— DATA FOR THIS EXERCISE —
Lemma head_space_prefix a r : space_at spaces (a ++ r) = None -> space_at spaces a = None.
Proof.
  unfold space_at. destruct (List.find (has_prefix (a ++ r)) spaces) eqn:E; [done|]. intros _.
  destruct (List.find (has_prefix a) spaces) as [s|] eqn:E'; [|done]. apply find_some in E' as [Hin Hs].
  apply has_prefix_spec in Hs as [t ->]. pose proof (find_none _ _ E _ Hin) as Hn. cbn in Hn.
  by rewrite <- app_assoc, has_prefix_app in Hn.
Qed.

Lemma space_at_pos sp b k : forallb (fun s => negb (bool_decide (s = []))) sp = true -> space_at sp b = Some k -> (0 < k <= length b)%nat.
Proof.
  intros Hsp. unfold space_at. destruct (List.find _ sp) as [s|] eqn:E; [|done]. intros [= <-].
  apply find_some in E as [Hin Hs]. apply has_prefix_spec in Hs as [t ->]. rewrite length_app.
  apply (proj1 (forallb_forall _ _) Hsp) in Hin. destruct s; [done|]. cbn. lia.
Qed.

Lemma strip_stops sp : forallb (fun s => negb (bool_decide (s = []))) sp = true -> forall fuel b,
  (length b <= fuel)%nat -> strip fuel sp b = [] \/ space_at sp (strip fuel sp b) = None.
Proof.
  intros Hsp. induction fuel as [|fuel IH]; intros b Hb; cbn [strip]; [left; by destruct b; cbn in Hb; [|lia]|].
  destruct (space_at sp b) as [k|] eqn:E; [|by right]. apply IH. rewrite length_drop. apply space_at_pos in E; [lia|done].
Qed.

— PROBLEM STATEMENT —
Your answer should consist of all lines above that include the string "done".

— ANSWER TO THIS TASK —
  unfold space_at. destruct (List.find (has_prefix (a ++ r)) spaces) eqn:E; [done|]. intros _.
  destruct (List.find (has_prefix a) spaces) as [s|] eqn:E'; [|done]. apply find_some in E' as [Hin Hs].
  intros Hsp. unfold space_at. destruct (List.find _ sp) as [s|] eqn:E; [|done]. intros [= <-].
  apply (proj1 (forallb_forall _ _) Hsp) in Hin. destruct s; [done|]. cbn. lia.
  destruct (space_at sp b) as [k|] eqn:E; [|by right]. apply IH. rewrite length_drop. apply space_at_pos in E; [lia|done].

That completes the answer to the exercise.